(AINA) -- The Assyrians (also known as Chaldeans and Syriacs) on the East Coast of the United States gathered to protest the voter lockout of Assyrians in the Iraq elections. The demonstration was held at the United Nations on February 19.
Nearly 100 mostly young people chanted, sang and prayed in Syriac for two hours behind a police barricade. They carried large banner signs in Assyrian (neo-Aramaic), English and in Chinese, all of which addressed the problem of the six towns east of Mosul which did not receive ballots despite two days (Jan 30 and 31) of waiting to vote. These are the same towns in which the candidates on Assyrian list (204) had campaigned for three days, and hundreds of thousands of votes for ChaldoAssyrian representation would have been cast had the people not been prevented from voting. As it was, because the voting did not take place, only enough votes were counted to seat one independent ChaldoAssyrian representative. Four other ChaldoAssyrians came in under the auspices of the leading Kurdish list and one, from Baghdad, gained a seat under the Allawi list.

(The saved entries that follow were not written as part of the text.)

(** * Carbon Footprint Calculator: the emissions engine of [app.py]

    A shallow embedding of the computational core of [src/app.py]:
    [compute_emissions], the records built by [page_enter_data], the weekly
    check and goal upsert of [page_goals_and_alerts], the monthly rollup of
    [page_history] and the ranking of [page_leaderboard].

    Numbers.  The source computes with Python [float]s and the properties
    are stated up to floating-point tolerance.  Quantities are embedded as
    exact rationals ([Q]): a decimal literal of the source is the rational it
    denotes, [+] and [*] are exact, Python's [==] on numbers is [Qeq] and
    [>] is [Qlt] flipped.  Rounding, infinities and NaN are outside the
    model.

    Dates.  A calendar date is a record of year, month and day; comparison
    and [timedelta] arithmetic are carried out on the proleptic Gregorian
    ordinal ([date.toordinal]), as [datetime.date] defines them.

    Tables.  A SQLite table is the list of its rows in insertion order; a
    pandas frame is the list of its rows in frame order.  The source pins
    no pandas version; where a page depends on it ([page_history]) the
    version is an argument. *)

From Stdlib Require Import List String Ascii Bool ZArith QArith Lia Lqa.
From Stdlib Require Import DecimalString.
From Stdlib Require Import Sorting.Sorted Sorting.Permutation.
Import ListNotations.

Local Open Scope string_scope.
Local Open Scope Z_scope.
Local Open Scope Q_scope.

(* ------------------------------------------------------------------ *)
(** * CONFIG *)

Definition EMISSION_FACTORS : list (string * Q) :=
  [ ("Car (Petrol)", 0.192);
    ("Car (Diesel)", 0.171);
    ("Motorbike", 0.103);
    ("Matatu/Bus", 0.105);
    ("Bicycle/Walking", 0.0) ].

Definition ELECTRICITY_FACTOR : Q := 0.18.
Definition LPG_FACTOR : Q := 3.0.

(** [d.get(key, default)] of a dict written as its list of items. *)
Fixpoint dict_get {V : Type} (d : list (string * V)) (key : string)
         (default : V) : V :=
  match d with
  | [] => default
  | (k, v) :: d' => if String.eqb k key then v else dict_get d' key default
  end.

(** [list(d.keys())] *)
Definition dict_keys {V : Type} (d : list (string * V)) : list string :=
  map fst d.

(* ------------------------------------------------------------------ *)
(** * HELPERS: [compute_emissions] *)

(** The dict returned by [compute_emissions]. *)
Module Em.
Record t : Type := mk
  { transport_emission : Q;
    electricity_emission : Q;
    lpg_emission : Q;
    total_emission : Q }.
End Em.

Definition compute_emissions (distance_km : Q) (transport_mode : string)
           (electricity_kwh lpg_kg : Q) : Em.t :=
  let tf := dict_get EMISSION_FACTORS transport_mode 0.0 in
  let t_e := distance_km * tf in
  let e_e := electricity_kwh * ELECTRICITY_FACTOR in
  let l_e := lpg_kg * LPG_FACTOR in
  let total := t_e + e_e + l_e in
  {| Em.transport_emission := t_e;
     Em.electricity_emission := e_e;
     Em.lpg_emission := l_e;
     Em.total_emission := total |}.

(* ------------------------------------------------------------------ *)
(** * Dates ([datetime.date]) *)

Record Date : Type := mkDate { year : Z; month : Z; day : Z }.

Definition is_leap (y : Z) : bool :=
  ((y mod 4 =? 0) && (negb (y mod 100 =? 0) || (y mod 400 =? 0)))%Z.

(** [_days_before_year]: days before January 1st of year [y]. *)
Definition days_before_year (y : Z) : Z :=
  (let y1 := y - 1 in y1 * 365 + y1 / 4 - y1 / 100 + y1 / 400)%Z.

(** [_DAYS_BEFORE_MONTH], for a non-leap year. *)
Definition DAYS_BEFORE_MONTH (m : Z) : Z :=
  match m with
  | 1 => 0 | 2 => 31 | 3 => 59 | 4 => 90 | 5 => 120 | 6 => 151
  | 7 => 181 | 8 => 212 | 9 => 243 | 10 => 273 | 11 => 304 | _ => 334
  end%Z.

Definition days_before_month (y m : Z) : Z :=
  (DAYS_BEFORE_MONTH m + (if (2 <? m) && is_leap y then 1 else 0))%Z.

(** [date.toordinal()]: 0001-01-01 is day 1. *)
Definition toordinal (d : Date) : Z :=
  (days_before_year (year d) + days_before_month (year d) (month d) + day d)%Z.

(** [date.weekday()]: Monday is 0, Sunday is 6. *)
Definition weekday (d : Date) : Z := ((toordinal d + 6) mod 7)%Z.

(** [d1 <= d2] on dates. *)
Definition date_leb (d1 d2 : Date) : bool := (toordinal d1 <=? toordinal d2)%Z.

(** [df['date'].dt.to_period("M")]: the calendar month of a date, as the
    number of months since year 0; [to_timestamp] gives its first day. *)
Definition to_period_M (d : Date) : Z := (year d * 12 + (month d - 1))%Z.

Definition to_timestamp (p : Z) : Date :=
  {| year := (p / 12)%Z; month := (p mod 12 + 1)%Z; day := 1%Z |}.

Definition valid_month (d : Date) : Prop := (1 <= month d <= 12)%Z.

(** The ordinal of [d - datetime.timedelta(days=k)]. *)
Definition minus_days (d : Date) (k : Z) : Z := (toordinal d - k)%Z.

(* ------------------------------------------------------------------ *)
(** * Frames: the pandas operations the pages use *)

Module Pandas.

Section Frame.
Context {A : Type}.

(** [df[col].sum()] *)
Definition sum_col (col : A -> Q) (df : list A) : Q :=
  fold_left Qplus (map col df) 0.

(** [df.empty] *)
Definition empty (df : list A) : bool :=
  match df with [] => true | _ :: _ => false end.

(** [df.head(n)] *)
Definition head (n : nat) (df : list A) : list A := firstn n df.

(** [df.tail(n)] *)
Definition tail (n : nat) (df : list A) : list A :=
  skipn (List.length df - n) df.

(** [df[col].mean()], for a frame with rows (the pages stop at
    "No data yet" on an empty frame before they take a mean). *)
Definition mean (col : A -> Q) (df : list A) : Q :=
  sum_col col df / inject_Z (Z.of_nat (List.length df)).

(** [df.sort_values(col)]: ascending, by insertion; the order of ties
    is that of the frame. *)
Section Sort.
Variable leb : A -> A -> bool.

The demonstrators at UN Plaza, many from Massachusetts and Connecticut who had rented a bus for the trip, joined others from Long Island, Manhattan and New Jersey to make their voices heard on a very cold New York day chilled further by proximity to the East River. Passing cars and foot traffic noted especially the sign in Chinese which said "1400 American soldiers died in Iraq, but Assyrian Christians still could not vote."
The Assyrians were joined by a group of Turkomens from the New York area, including a musician who is a Turkomen Christian from the Kirmizi Kelise community of Kirkuk, which is known as Qal'a Gawur. Turkomens also joined the protest in Chicago on February 13.